What to produce |
Scan the entries below for the word "Require" and copy every line in which it occurs.

==================================================

(* ===== verification/Conv1dFnGrid.v ===== *)
(** The fn-mode launch as a whole: the snapshot of the initial states, the
    barrier, and the token tiles of all cores. *)

From S2P Require Import Prelude AscendC Conv1dTypes Conv1dPlanner Conv1dValidation Conv1dElem Conv1dKernel.
From S2P Require Import Conv1dKernelLemmas Conv1dLoad Conv1dRun Conv1dState Conv1dSeqs Conv1dUpdate.
From S2P Require Import Conv1dGrid Conv1dFnTask Conv1dFn.

Section FnGrid.
Context {T F : Type} `{ElemOps T F} `{!HalfLaws T F} `{!MulAddLaw T F}.
Variable e : KernelEnv T.
Abbreviation td := (tilingData e).
Implicit Types s : KS T F.
Implicit Types g : GM T.
Abbreviation W := (td_width td).
Abbreviation dim := (td_dim td).
Abbreviation K := (M (KS T F) fault_kind).

(** What the host guarantees of an fn launch. *)
Record fn_launch : Prop := {
  fl_env : env_ok e;
  fl_seqs : seqs_ok e;
  fl_tiles : tiles_ok e;
  fl_fn : fn_ok e }.
Context (Hl : fn_launch).

(** ** The task of a core *)

Lemma FnBlockTask_eq i j n :
  0 <= i < td_tokenBlockCnt td -> 0 <= j < td_baseDimCnt td ->
  i * td_baseDimCnt td + j <= INT32_MAX ->
  FnBlockTask (with_block e (i * td_baseDimCnt td + j) n) = fn_tile_task e i j.
Proof.
  intros Hi Hj Hb. destruct Hl as [Henv Hseqs Htiles Hfn]. pose proof (fo_tokens e Hfn) as Htok.
  pose proof (fo_tokens32 e Hfn) as H32. destruct Htiles as [[Hd _] Hchn [Hs _]].
  pose proof Htok as (Ht1 & Ht2 & Ht3 & Ht4). pose proof Hchn as (Hc1 & Hc2 & Hc3 & Hc4).
  pose proof (eo_dim e Henv). pose proof (eo_tokens e Henv). unfold INT32_MAX in *.
  assert (td_tokenBlockCnt td <= td_cuSeqlen td) by nia. assert (td_baseDimCnt td <= dim) by nia.
  unfold FnBlockTask. cbn [tilingData with_block GetBlockIdx].
  rewrite !i32_id by (unfold fits_i32; nia).
  destruct (block_task_spec _ _ _ _ _ _ Htok Hchn ltac:(lia) ltac:(lia) (i * td_baseDimCnt td + j)) as (-> & _); [nia|].
  rewrite Z.div_add_l, (Z.div_small j), Z.add_0_r by lia.
  rewrite (Z.add_comm (i * _)), Z.mod_add, (Z.mod_small j) by lia.
  unfold fn_tile_task, tok_end, tok_start, tile_size, tile_start. f_equal. case_if; lia.
Qed.

(** ** The tile phase *)

(** The sequences the loop walks over: none before the range has a token in
    the tile, none after it either. *)
Definition seq_range (i : Z) (r : Z * Z) : Prop :=
  0 <= r.1 /\ r.2 <= td_batch td /\
  (forall q, 0 <= q < r.1 -> q < td_batch td -> seq_start e q + seq_len e q <= tok_start e i) /\
  (forall q, r.2 <= q < td_batch td -> tok_end e i <= seq_start e q).

Lemma FnTile_range_spec i b n s :
  0 <= i < td_tokenBlockCnt td ->
  wp (if td_inputMode td =? 0 then
        let '(ok, seq, seqUpperBound) := ResolveExplicitTokenTileSeqRange (with_block e b n) i 0 (td_batch td) in
        if negb ok then
          seq' ← FindVarlenSeqByToken (with_block e b n) (tok_start e i);
          mret (seq', seqUpperBound)
        else mret (seq, seqUpperBound)
      else mret (if td_seqLen td >? 0 then tok_start e i /c td_seqLen td else 0, td_batch td))
     (fun r s' => s' = s /\ seq_range i r) s.
Proof.
  intros Hi. pose proof Hl as [Henv Hseqs Htiles Hfn].
  pose proof (so_batch e Hseqs) as Hbt. pose proof (so_seqLen e Hseqs) as Hsl.
  pose proof (fo_tokens e Hfn) as (Ht1 & Ht2 & Ht3 & Ht4). pose proof (fo_tokens32 e Hfn). pose proof (eo_tokens e Henv).
  unfold INT32_MAX in *. assert (0 <= tok_start e i) as Hts by (unfold tok_start; nia).
  unfold seq_range.
  unfold seq_start, seq_len. destruct (fo_input e Hfn) as [Him|Him]; rewrite Him.
  - change (GetSeqTaskWindowMode (i32 0)) with SEQ_TASK_WINDOW_MODE_VARLEN. cbv iota.
    change (0 =? 0) with true. cbv iota. pose proof (fo_qsl e Hfn Him) as Hq.
    assert (forall lo, first_seq_after (t_at (queryStartLocGm e)) (td_batch td) (tok_start e i) lo ->
      0 <= lo /\ forall q, 0 <= q < lo -> q < td_batch td ->
        t_at (queryStartLocGm e) q + (t_at (queryStartLocGm e) (q + 1) - t_at (queryStartLocGm e) q) <= tok_start e i) as Hlow.
    { intros lo (Hr & Hlo & _). split; [lia|]. intros q Hqr _. specialize (Hlo q Hqr). lia. }
    cbn [fbt_tokenTileId fbt_tokenStart fn_tile_task]. unfold ResolveExplicitTokenTileSeqRange.
    replace (HasExplicitFnTokenSeqRanges (with_block e b n)) with
      (HasExplicitFnTokenSeqRanges e) by done.
    destruct (HasExplicitFnTokenSeqRanges e) eqn:Ex; cbn [negb orb].
    + unfold HasExplicitFnTokenSeqRanges in Ex. bool_prop.
      destruct (fo_ranges e Hfn ltac:(done) Him) as (Hcnt & Hr).
      destruct (Hr i Hi) as (a & z & Ha & Hbb & Hfa & Hff). cbn [tilingData with_block].
      rewrite Hcnt, (proj2 (Z.ltb_ge i 0)), Z.geb_leb, (proj2 (Z.leb_gt (td_tokenBlockCnt td) i)) by lia. cbn [orb].
      erewrite !nth_lookup_Some by done. pose proof Hfa as (Ha1 & _). pose proof Hff as (Hb1 & _ & Hb2).
      rewrite !i32_id by (unfold fits_i32; lia). rewrite !Z.geb_leb, !(proj2 (Z.leb_le _ _)) by lia.
      cbn [negb andb]. apply wp_ret. cbn [fst snd]. destruct (Hlow a Hfa) as [Hlo1 Hlo2].
      split_and!; [done|lia|lia|done|]. intros q Hqr.
      pose proof (qsl_ok_mono _ _ _ z q Hq ltac:(lia) ltac:(lia)). specialize (Hb2 ltac:(lia)).
      unfold tok_end, tok_start. lia.
    + apply wp_bind.
      apply (FindVarlenSeqByToken_spec e); [unfold INT32_MAX; lia|by apply (so_qsl_len e Hseqs); rewrite Him|done|unfold INT32_MAX; lia|].
      intros lo Hfa. apply wp_ret. cbn [fst snd]. destruct (Hlow lo Hfa) as [Hlo1 Hlo2].
      split_and!; [done|lia|lia|done|lia].
  - change (GetSeqTaskWindowMode (i32 1)) with SEQ_TASK_WINDOW_MODE_BATCH. cbv iota.
    change (1 =? 0) with false. cbv iota. pose proof (fo_seqLen e Hfn Him) as Hq.
    cbn [fbt_tokenStart fn_tile_task]. rewrite Z.gtb_ltb, (proj2 (Z.ltb_lt _ _)) by done. apply wp_ret. cbn [fst snd].
    rewrite quot_nonneg_div by lia. pose proof (Z.div_mod (tok_start e i) (td_seqLen td) ltac:(lia)).
    pose proof (Z.mod_pos_bound (tok_start e i) _ Hq). split_and!; [done| |lia| |lia].
    + by apply Z.div_pos.
    + intros q Hqr _.
      assert ((q + 1) * td_seqLen td <= tok_start e i / td_seqLen td * td_seqLen td) by (apply Z.mul_le_mono_nonneg_r; lia).
      lia.
Qed.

==================================================

Answer for the task |
From S2P Require Import Prelude AscendC Conv1dTypes Conv1dPlanner Conv1dValidation Conv1dElem Conv1dKernel.
From S2P Require Import Conv1dKernelLemmas Conv1dLoad Conv1dRun Conv1dState Conv1dSeqs Conv1dUpdate.
From S2P Require Import Conv1dGrid Conv1dFnTask Conv1dFn.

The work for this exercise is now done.